His self-image is rooted in robotic toughness, like the shape-shifting, molten-metal fiend in Terminator 2: Judgment Day. "Just unrelenting," Tyler says of the character. "He just always kept coming, no matter what anyone did. That's me." He hopes that people underestimate him. He wants to play the crusty sergeant in those old war movies -- the guy who doesn't flinch as bullets whiz by, while privates freak out. He imagines himself, sometimes, as a man whose belongings fit into just two suitcases, a completely portable person who could go anywhere on a moment's notice.
Tyler has parsed nearly every detail of his remarkable patchwork of a life, trying to connect a series of seemingly abrupt self-transformations that have led to a shared two-bedroom apartment in lower Manhattan and a chance at something greater. When he considers his past, he likes to think about something that Andrew Carnegie once wrote, a quote that Tyler has written down somewhere. "It's something to the effect that the best thing about starting from nothing is the lifelong prospect of continued achievement," Tyler says. "I think that is so beautiful. Like, if you start out in the mud, then throughout your entire life, every single day will get better for you."
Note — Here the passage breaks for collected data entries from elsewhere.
Lemma say_totals_ok n iterations seed s :
  fuzz_inv os n s -> runs (say_totals iterations seed) s (fun _ s' => fuzz_inv os n s').
Proof.
  intros Hs. unfold say_totals. apply runs_bind, runs_get. apply runs_bind, runs_get. revert s Hs.
  assert (Hbind : forall A B (m : F A) (k : A -> F B) s,
    (forall s, fuzz_inv os n s -> runs m s (fun _ s' => fuzz_inv os n s')) ->
    (forall a s, fuzz_inv os n s -> runs (k a) s (fun _ s' => fuzz_inv os n s')) ->
    fuzz_inv os n s -> runs (m ≫= k) s (fun _ s' => fuzz_inv os n s')).
  { intros A B m k s Hm Hk Hs. eapply runs_bind_pre; [by apply Hm|]. intros a s'. apply Hk. }
  intros s Hs. generalize (fz_tot s) (fz_an s). intros tot an.
  repeat (apply Hbind; [by intros; first [apply say_ok | apply say_counts_ok]|intros ? ? ?|done]).
  by apply say_ok.
Qed.
End Finish.

(** ** [main] *)
Lemma build_seeds_ok : seeds_ok build_seeds.1 /\ gtp_ok build_seeds.2 build_seeds.1.
Proof.
  assert (Hb : forallb (fun s => forallb (fun b => (0 <=? b) && (b <? 2 ^ 8)) s && (Z.of_nat (length s) <=? SIZE))
                 build_seeds.1 = true) by (vm_compute; reflexivity).
  split; split.
  - discriminate.
  - apply Forall_forall. intros s Hs%list_elem_of_In. rewrite forallb_forall in Hb. apply Hb in Hs.
    apply andb_true_iff in Hs as [Hs Hl]. split; [|by apply Z.leb_le].
    apply Forall_forall. intros b Hin%list_elem_of_In. rewrite forallb_forall in Hs. apply Hs in Hin. unfold is_u. lia.
  - reflexivity.
  - assert (Hg : forallb (Z.leb 0) build_seeds.2 = true) by (vm_compute; reflexivity).
    apply Forall_forall. intros x Hx%list_elem_of_In. rewrite forallb_forall in Hg. by apply Z.leb_le, Hg.
Qed.

Lemma rng_seed_ok seed : rng_state (rng_seed seed).
Proof.
  unfold rng_seed. cbv zeta. destruct (Z.eqb_spec (u64 (seed * 0x9E3779B97F4A7C15 + 1)) 0); [by split|].
  split; [apply wrap_is_u; lia|done].
Qed.

Lemma fresh_inv os an x :
  accounts_for [] an -> rng_state (fz_rng x) -> fz_os x = os -> fz_tot x = totals_zero ->
  fuzz_inv os 0 (x <| fz_an := an |>).
Proof.
  intros Ha Hr Ho Ht. assert (Hc : ft_count (an_flows an) = 0 /\ ft_count (an_tunnels an) = 0)
    by (destruct Ha as [_ Hf Htu _]; by split; apply represents_count_nil).
  destruct x. cbn in *. subst. split; try done; cbn; try lia.
  exists []. split; [done|]. split; [constructor|]. split; [cbn; lia|done].
Qed.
Real entrepreneurs are different from the rest of us. They pursue lives of extremity -- extreme ideas and expectations, extreme workloads -- impelled by...something. For Tyler, that something is the promise of continual improvement of himself and of his lot -- the promise that every day will be better than the one before it.
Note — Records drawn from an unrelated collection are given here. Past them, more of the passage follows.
Lemma mutate_gtpu_alike size b1 b2 len at_ s :
  alike size len b1 b2 -> 0 <= len <= size -> 0 <= at_ -> rng_state (fz_rng s) ->
  agree (mutate_gtpu b1 len at_) (mutate_gtpu b2 len at_) s (alike_after size len s).
Proof.
  intros Hb Hl Hat Hs. unfold mutate_gtpu. apply agree_below; [done|lia|]. intros c s1 D1 _ _.
  assert (H1 : rng_state (fz_rng s1)) by draws.
  assert (Hkeep : agree (mret b1 : F bytes) (mret b2 : F bytes) s1 (alike_after size len s)) by (by apply agree_ret).
  assert (Hpost : forall m1 m2 s2, drawn s s2 -> agree m1 m2 s2 (alike_after size len s2) ->
                                   agree m1 m2 s2 (alike_after size len s))
    by (intros m1 m2 s2 D H; eapply agree_mono; [exact H|]; intros ? ? ?; by apply after_trans).
  assert (Hbyte : forall i, 0 <= i < len -> exists b, byte_at b1 i = Some b /\ byte_at b2 i = Some b).
  { intros i Hi. destruct (byte_at_Some b1 i) as (b & E & _); [destruct Hb as [[? _] _]; lia|apply Hb|].
    exists b. by rewrite <- (alike_byte size len b1 b2 i) by (done || lia). }
  repeat (apply agree_if; intros ?); try exact Hkeep.
  - apply Hpost; [done|]. by apply flip_bit_alike; [|lia..|].
  - apply agree_pick; [draws|done|]. intros v s2 D2. apply Hpost; [draws|]. apply poke16_alike; [done|lia|lia|lia|draws].
  - destruct (Hbyte (at_ + 2)) as (x & E1 & E2); [lia|]. eapply agree_the; [exact E1|exact E2|].
    destruct (Hbyte (at_ + 3)) as (y & F1 & F2); [lia|]. eapply agree_the; [exact F1|exact F2|].
    apply agree_below; [done|lia|]. intros delta s2 D2 _ _. apply Hpost; [draws|].
    apply poke16_alike; [done|lia|lia|lia|draws].
  - apply agree_rng; [done|]. intros r s2 D2. eapply agree_same with (Q := fun x s' => is_byte x /\ drawn s2 s').
    { apply runs_if; intros _; [apply runs_ret; split; [done|apply drawn_refl; draws]|].
      apply runs_bind, runs_rng; [draws|]. intros x s3 D3 _. apply runs_ret. split; [apply wrap_is_u; lia|done]. }
    intros x s3 [Hx D3]. apply Hpost; [draws|]. apply poke_inside; [done|lia|lia|done|draws].
  - eapply agree_same; [apply (runs_pick _ _ is_byte ext_len s1 (fun x s' => is_byte x /\ drawn s1 s'));
      [done|done|by repeat constructor|by intros]|].
    intros v s2 [Hv D2]. apply Hpost; [draws|]. apply poke_inside; [done|lia|lia|done|draws].
Qed.

(** ** Decoding and accounting *)
Section TwoMemories.
Context (junk1 junk2 : Z -> bytes) (Hj1 : junk_ok junk1) (Hj2 : junk_ok junk2) (os : resources).

Lemma heap_copy_alike data1 data2 len d s :
  holds_bytes data1 len d -> holds_bytes data2 len d -> rng_state (fz_rng s) ->
  agree (heap_copy junk1 data1 len) (heap_copy junk2 data2 len) s (fun e1 e2 s' => kept (s <| fz_os ::= malloc |>) s' /\
    exists x1 x2, e1 = d ++ x1 /\ e2 = d ++ x2 /\ (d <> [] -> x1 = [] /\ x2 = [])).
Proof.
  intros H1 H2 Hs. unfold heap_copy. apply agree_attempt_or_exit. apply agree_take.
  eapply agree_the; [exact H1|exact H2|]. apply agree_ret. split; [by destruct s|]. eexists _, _. split; [done|]. split; [done|].
  intros Hne. destruct (holds_bytes_len _ _ _ H1) as [El H0].
  destruct (Z.eqb_spec len 0) as [E0|E0]; [destruct d; [done|cbn in *; lia]|].
  split; apply drop_ge; [rewrite (proj1 (Hj1 len H0))|rewrite (proj1 (Hj2 len H0))]; lia.
Qed.

Lemma decode_checked_alike data1 data2 len wirelen d s :
  holds_bytes data1 len d -> holds_bytes data2 len d -> frame_ok d wirelen -> len <= wirelen ->
  rng_state (fz_rng s) ->
  agree (decode_checked junk1 data1 len wirelen) (decode_checked junk2 data2 len wirelen) s
    (fun r1 r2 s' => r1 = r2 /\ kept s s' /\ decode_frame d (caplen_of d) wirelen = Some r1).
Proof.
  intros H1 H2 Hf Hle Hs. unfold decode_checked, decode_exact.
  destruct (decode_frame_packet_ok d wirelen Hf) as (ds & pi & E & Hp).
  destruct (holds_bytes_len _ _ _ H1) as [El H0].
  eapply agree_bind with (R := fun r1 r2 s' => r1 = (ds, pi) /\ r2 = (ds, pi) /\ kept s s').
  { eapply agree_bind; [by eapply heap_copy_alike|]. intros e1 e2 s1 [K1 (x1 & x2 & -> & -> & _)].
    eapply agree_the; [rewrite <- El; by apply decode_frame_past|rewrite <- El; by apply decode_frame_past|].
    apply agree_free, agree_ret. split; [done|]. split; [done|by apply taken_freed]. }
  intros r1 r2 s1 (-> & -> & K1). rewrite (check_invariants_ok _ _ _ _ (wirelen =? len) Hp).
  2:{ unfold captured_in_full. lia. }
  cbn [negb]. eapply agree_bind with (R := fun _ _ s' => kept s s').
  2:{ intros ? ? s2 K2. by apply agree_ret. }
  unfold check_no_read_past_cap. apply agree_attempt_or_exit, agree_take. eapply agree_the; [exact H1|exact H2|].
  assert (Hpad : forall junk, junk_ok junk ->
    buffer_of (len + PAST_CAP_BYTES) (overwrite (junk (len + PAST_CAP_BYTES)) d)).
  { intros junk Hj. destruct (Hj (len + PAST_CAP_BYTES)) as [Hjl Hjb]; [unfold PAST_CAP_BYTES; lia|].
    unfold overwrite, PAST_CAP_BYTES in *. split; [rewrite length_app, length_drop; lia|].
    apply Forall_app. split; [apply Hf|by apply Forall_drop]. }
  assert (K2 : kept (s <| fz_os ::= malloc |>) (s1 <| fz_attempts ::= tail |> <| fz_os ::= malloc |>))
    by (destruct K1 as [A B C D], s, s1; cbn in *; subst; by split).
  revert K2. generalize (s1 <| fz_attempts ::= tail |> <| fz_os ::= malloc |>). intros s2 K2.
  eapply agree_bind.
  { apply agree_and.
    - apply (fill_random_alike (len + PAST_CAP_BYTES)); [|done|unfold PAST_CAP_BYTES; lia|keeps].
      split; [by apply Hpad|]. split; [by apply Hpad|]. intros j Hj. unfold overwrite. by rewrite !lookup_app_l by lia.
    - apply (fill_random_ok good_weather adrift (len + PAST_CAP_BYTES)); [by apply Hpad|done|unfold PAST_CAP_BYTES; lia|keeps]. }
  intros p1 p2 s3 [[D3 ([L1 _] & [L2 _] & Hsame)] [_ Hfront]].
  assert (Ep : p2 = p1).
  { apply list_eq. intros j. destruct (decide (Z.of_nat j < len + PAST_CAP_BYTES)) as [Hj|Hj].
    - symmetry. apply Hsame. unfold PAST_CAP_BYTES in *. lia.
    - by rewrite !lookup_ge_None_2 by lia. }
  assert (Epad : p1 = d ++ drop (Z.to_nat len) p1).
  { rewrite <- (take_drop (Z.to_nat len) p1) at 1. f_equal. rewrite Hfront. unfold overwrite.
    rewrite <- El, Nat2Z.id. apply take_app_length. }
  subst p2. assert (E2 : decode_frame p1 len wirelen = Some (ds, pi))
    by (rewrite Epad, <- El; by apply decode_frame_past).
  eapply agree_the; [exact E2|exact E2|]. cbv beta iota. apply agree_free.
  rewrite same_info_refl. cbn [negb]. apply agree_ret, taken_freed. keeps.
Qed.

Lemma process_record_alike n p rec s :
  fuzz_inv os n s -> n + 1 <= 2 ^ 56 -> cap_fits p -> caplen_of (cp_data p) <= cp_wirelen p ->
  rec_caplen rec = caplen_of (cp_data p) -> rec_wirelen rec = cp_wirelen p -> rec_ts_ns rec = cp_ts_ns p ->
  agree (process_record junk1 rec (cp_data p)) (process_record junk2 rec (cp_data p)) s
    (fun _ _ s' => fuzz_inv os (n + 1) s').
Proof.
  intros Hs Hn Hp Hle Ec Ew Et. unfold process_record. rewrite Ec, Ew, Et.
  destruct (Z.ltb_spec (cp_wirelen p) (caplen_of (cp_data p))); [lia|].
  pose proof (holds_file (cp_data p)) as Hd.
  eapply agree_bind; [by apply (decode_checked_alike _ _ _ _ (cp_data p)); [| |apply Hp| |apply Hs]|].
  intros [ds pi] r2 s1 (<- & K1 & E).
  destruct (decode_of_spec p (proj1 Hp)) as (st & E' & _). rewrite E in E'. injection E' as -> ->.
  eapply agree_mono; [apply agree_runs, (account_ok os adrift n p); [by eapply inv_kept|done|done]|].
  by intros a b s2 [_ Hs2].
Qed.

Lemma count_up_alike n f s :
  (forall t, tt_tunnel_gpdus (f t) = tt_tunnel_gpdus t) -> fuzz_inv os n s ->
  agree (count_up f) (count_up f) s (fun _ _ s' => fuzz_inv os n s').
Proof.
  intros Hf Hs. eapply agree_mono; [by apply agree_runs, (count_up_ok os adrift n)|]. by intros a b s2 [_ Hs2].
Qed.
But there is something else: Tyler's life has been severe and tempestuous since day one, and he resents that. He remembers keenly the kids who teased him for being poor and the grad-school classmates who got where they were on money instead of on talent. He reserves veiled contempt for the perpetual insiders -- members of the club who have coasted through safer, more-advantaged lives than his.
His quest, then, is for achievement as revenge. This is payback time.
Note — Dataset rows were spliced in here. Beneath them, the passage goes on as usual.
Definition test_gtpu_signalling_messages : bool :=
  let rest := bb_empty in
  let b := bb_empty in
  let rest := put_gtpu_opt rest 0 0 0 in
  let rest := bb_u8 rest 16 in
  let rest := bb_be32 rest 0xDEADBEEF in
  let rest := bb_u8 rest 133 in
  let rest := bb_be16 rest 4 in
  let rest := bb_bytes rest RAN in
  let b := gtpu_frame4 b CORE RAN GTPU_PORT GTPU_PORT 0x32 GTPU_MSG_ERROR_INDICATION 0 rest in
  let '(st, pi) := decode_all b in EXPECT status_eqb st DEC_OK;
  EXPECT status_eqb (pi_gtp_status pi) DEC_OK;
  EXPECT pi_gtp_msg_type pi =? GTPU_MSG_ERROR_INDICATION;
  EXPECT negb (pi_has_inner pi);
  let b := bb_empty in
  let rest := bb_empty in
  let b := gtpu_frame4 b CORE RAN GTPU_PORT GTPU_PORT 0x30 GTPU_MSG_END_MARKER 0x5678 rest in
  EXPECT blen b =? (GTP_AT + 8);
  let '(st, pi) := decode_all b in EXPECT status_eqb st DEC_OK;
  EXPECT status_eqb (pi_gtp_status pi) DEC_OK;
  EXPECT pi_gtp_msg_type pi =? GTPU_MSG_END_MARKER;
  EXPECT pi_teid pi =? 0x5678;
  let b := bb_empty in
  let rest := put_gtpu_opt rest 0 0 0 in
  let rest := bb_u8 rest 141 in
  let rest := bb_u8 rest 1 in
  let rest := bb_u8 rest 0x85 in
  let b := gtpu_uplink b 0x32 31 0 rest in
  let '(st, pi) := decode_all b in EXPECT status_eqb st DEC_OK;
  EXPECT status_eqb (pi_gtp_status pi) DEC_OK;
  EXPECT pi_gtp_msg_type pi =? 31;
  EXPECT negb (pi_has_inner pi);
  true.

Definition test_gtpu_inner_not_ip : bool :=
  let rest := bb_empty in
  let b := bb_empty in
  let rest := bb_fill rest 0x00 20 in
  let b := gtpu_uplink b 0x30 GTPU_MSG_GPDU 1 rest in
  let '(st, pi) := decode_all b in EXPECT status_eqb st DEC_OK;
  EXPECT status_eqb (pi_gtp_status pi) DEC_BAD_GTPU_INNER;
  EXPECT negb (pi_has_inner pi);
  let b := bb_empty in
  let rest := <[0%nat := u8 0x50]> rest in
  let b := gtpu_uplink b 0x30 GTPU_MSG_GPDU 1 rest in
  let '(st, pi) := decode_all b in EXPECT status_eqb st DEC_OK;
  EXPECT status_eqb (pi_gtp_status pi) DEC_BAD_GTPU_INNER;
  let b := bb_empty in
  let rest := bb_empty in
  let b := gtpu_uplink b 0x30 GTPU_MSG_GPDU 1 rest in
  let '(st, pi) := decode_all b in EXPECT status_eqb st DEC_OK;
  EXPECT status_eqb (pi_gtp_status pi) DEC_BAD_GTPU_INNER;
  let b := bb_empty in
  let rest := inner_v4_tcp rest 0 in
  let b := gtpu_uplink b 0x30 GTPU_MSG_GPDU 1 rest in
  let '(st, pi) := decode_snap b (GTP_AT + 8) (blen b) in EXPECT status_eqb st DEC_OK;
  EXPECT status_eqb (pi_gtp_status pi) DEC_TRUNC_GTPU_INNER;
  let '(st, pi) := decode_snap b (GTP_AT + 8 + 12) (blen b) in EXPECT status_eqb st DEC_OK;
  EXPECT status_eqb (pi_gtp_status pi) DEC_TRUNC_IPV4;
  let b := bb_empty in
  let rest := take 12 rest in
  let b := gtpu_uplink b 0x30 GTPU_MSG_GPDU 1 rest in
  let '(st, pi) := decode_all b in EXPECT status_eqb st DEC_OK;
  EXPECT status_eqb (pi_gtp_status pi) DEC_BAD_GTPU_INNER_SHORT;
  true.

Definition test_gtpu_inner_too_short : bool :=
  let inner := bb_empty in
  let rest := bb_empty in
  let b := bb_empty in
  let inner := inner_v4_tcp inner 0 in
  let rest := bb_bytes rest (take 10 inner) in
  let b := gtpu_uplink b 0x30 GTPU_MSG_GPDU 1 rest in
  let '(st, pi) := decode_all b in EXPECT status_eqb st DEC_OK;
  EXPECT status_eqb (pi_gtp_status pi) DEC_BAD_GTPU_INNER_SHORT;
  EXPECT pi_gtp_msg_ok pi;
  EXPECT negb (pi_has_inner pi);
  EXPECT String.eqb (decode_status_str (pi_gtp_status pi)) "G-PDU payload too short for IP header";
  let b := bb_empty in
  let rest := bb_empty in
  let inner := bb_empty in
  let inner := put_ipv6 inner IPPROTO_NUM_UDP TEST_V6_A TEST_V6_B 8 in
  let inner := put_udp inner 5353 53 0 in
  let rest := bb_bytes rest (take 30 inner) in
  let b := gtpu_uplink b 0x30 GTPU_MSG_GPDU 1 rest in
  let '(st, pi) := decode_all b in EXPECT status_eqb st DEC_OK;
  EXPECT status_eqb (pi_gtp_status pi) DEC_BAD_GTPU_INNER_SHORT;
  let b := bb_empty in
  let rest := bb_empty in
  let rest := bb_bytes rest inner in
  let b := gtpu_uplink b 0x30 GTPU_MSG_GPDU 1 rest in
  let '(st, pi) := decode_snap b (GTP_AT + 8 + 30) (blen b) in EXPECT status_eqb st DEC_OK;
  EXPECT status_eqb (pi_gtp_status pi) DEC_TRUNC_IPV6;
  let b := bb_empty in
  let rest := bb_empty in
  let inner := bb_empty in
  let b := put_eth b ETHERTYPE_IPV4 in
  let b := bb_fill b 0x45 10 in
  let '(st, pi) := decode_all b in EXPECT status_eqb st DEC_BAD_SHORT_FRAME;
  true.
Tyler grew up in Mancos, Colorado, a ranching town of a few hundred people near the New Mexico border. His father, a truck driver, and his mother, a waitress, had married young and then divorced when Tyler was three. Throughout the several-year-long custody battle, Tyler recalls, he and his older brother, Quinton, were shuttled between parents "like Ping-Pong balls."
Ultimately, the boys settled with their mom, Karen Robb. But for much of the next decade, as Robb scrapped for low-paying waitressing, bartending, and factory work, the family moved continually. Robb often worked three jobs at once to make ends meet, but still the family struggled. Tyler would collect cans and bottles from restaurants and bars, picking others off of the highway, and return them for the deposits. He says that he wore "as badges of courage" the barbs of those who caught him wearing a classmate's cast-off clothes.
Tyler found solace in school, where he excelled, and in books. Entering a new school for the first time, he says, he would seek out the library and then close his eyes and spin around with his hand outstretched. He would read every book on the shelf that his finger ended up pointing to, one a day -- forcing himself to take interest in something completely new and to devour a topic in depth.
Tyler won a scholarship to the University of Colorado, which he attended for two years before transferring to the University of Pennsylvania. There, he reveled in the challenging academics, but he also appeared supremely -- perhaps intentionally -- out of place on a campus packed with middle-to-upper-class suburban kids. "Troy stood out," says Kathy Andres, a former classmate. "He used to show up in class wearing a coat and tie. He was very serious. You could feel his intensity and purpose. He would ask for lists of books that I had read in high school, and he would go out and read them.